Measurement of Earthquake Ground Shaking at Characteristic Sites in Christchurch

J J Taber, Victoria University, and H A Cowan, University of Canterbury (EQC funded project 91/101)

Technical Abstract

The relative ground response due to microearthquakes has been examined at six sites in Christchurch. The five recorded sites in central Christchurch all experienced considerably greater shaking than a rock site in the Cashmere Hills. This result is in general agreement with recent modelling studies that predicted greater shaking in central Christchurch. The greatest shaking was recorded at Christchurch Womens Hospital, where the response spectra was 10-20 times that value of the rock site spectra in the period range 0.3 to 0.6 sec. a site at Latimer Square produced ratios of 4 to 10 times the rock site at short periods while three other sites showed 2-4 times the shaking of the rock site.

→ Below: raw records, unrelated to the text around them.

Lemma migrate_raw_district_keys district items : ∀ (acc : Z * Db),
  let db' := snd (migrate_raw_district acc (district, items)) in
  (∀ it, it ∈ items →
     (content_hash (default "" (j_content it)), district) ∈ raw_keys db') ∧
  (∀ k, k ∈ raw_keys (snd acc) → k ∈ raw_keys db') ∧
  (NoDup (raw_keys (snd acc)) → NoDup (raw_keys db')).
Proof.
  unfold Migration.migrate_raw_district. cbn [fst snd].
  induction items as [|it items IH]; intros [count db]; cbn [fold_left fst snd].
  - split; [|done]. intros it Hin. by apply elem_of_nil in Hin.
  - destruct (migrate_raw_item_keys district it count db) as (Hkey & Hmono & Hnd).
    destruct (migrate_raw_item district it (count, db)) as [count1 db1] eqn:Hstep.
    cbn [fst snd] in Hkey, Hmono, Hnd.
    destruct (IH (count1, db1)) as (Hall & Hmono' & Hnd'). cbn [fst snd] in Hmono', Hnd'.
    split; [|split].
    + intros it' Hin. apply elem_of_cons in Hin as [-> | Hin]; [|by apply Hall].
      by apply Hmono'.
    + intros k Hk. by apply Hmono', Hmono.
    + intros H. by apply Hnd', Hnd.
Qed.

Lemma migrate_raw_fold_keys data : ∀ (acc : Z * Db),
  let db' := snd (fold_left migrate_raw_district data acc) in
  (∀ district items it, (district, items) ∈ data → it ∈ items →
     (content_hash (default "" (j_content it)), district) ∈ raw_keys db') ∧
  (∀ k, k ∈ raw_keys (snd acc) → k ∈ raw_keys db') ∧
  (NoDup (raw_keys (snd acc)) → NoDup (raw_keys db')).
Proof.
  induction data as [|[district items] data IH]; intros acc; cbn [fold_left].
  - split; [|done]. intros district items it Hin. by apply elem_of_nil in Hin.
  - destruct (migrate_raw_district_keys district items acc) as (Hall & Hmono & Hnd).
    destruct (IH (migrate_raw_district acc (district, items))) as (Hall' & Hmono' & Hnd').
    split; [|split].
    + intros d its it Hin Hit. apply elem_of_cons in Hin as [[= -> ->] | Hin].
      * by apply Hmono', Hall.
      * by apply (Hall' d its).
    + intros k Hk. by apply Hmono', Hmono.
    + intros H. by apply Hnd', Hnd.
Qed.

Lemma migrate_raw_data_keys data db :
  let db' := snd (migrate_raw_data data db) in
  (∀ district items it, (district, items) ∈ data → it ∈ items →
     raw_exists db' (default "" (j_content it)) district = true) ∧
  (NoDup (raw_keys db) → NoDup (raw_keys db')).
Proof.
  cbv zeta. unfold Migration.migrate_raw_data.
  destruct (migrate_raw_fold_keys data (0, db)) as (Hall & _ & Hnd).
  destruct data as [|entry data].
  - simpl. split; [|done]. intros district items it Hin. by apply elem_of_nil in Hin.
  - split; [|exact Hnd].
    intros district items it Hin Hit. apply raw_exists_iff. by apply (Hall district items).
Qed.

The sites were chosen to sample the range of soil types and depths in the central city. A total of 12 earthquakes were used in the study. The earthquakes ranged in magnitude from 3.0 to 5.7 and occurred between 25 and 700 km from the centre of the seismograph array. The results are presented as velocity seismograms at each site and as averaged ratios of Fourier and response spectra of the seismograms compared with the site bedrock.

There is a wide scatter about the mean for all sites. Ratios for individual earthquakes can range from 0.5 to 1.5 times the mean ratio. Thus relative amplifications can vary significantly for different earthquakes.

Results from other studies suggest that the frequency of amplified shaking often remains the same for large damaging earthquakes. The amount of amplification for large ground motions is dependent on the properties of the underlying geologic materials. Some soft soil sites will experience less amplification during large motions, however greater damage is still expected at the soft soil sites relative to the firm sites for earthquakes occurring outside of Christchurch.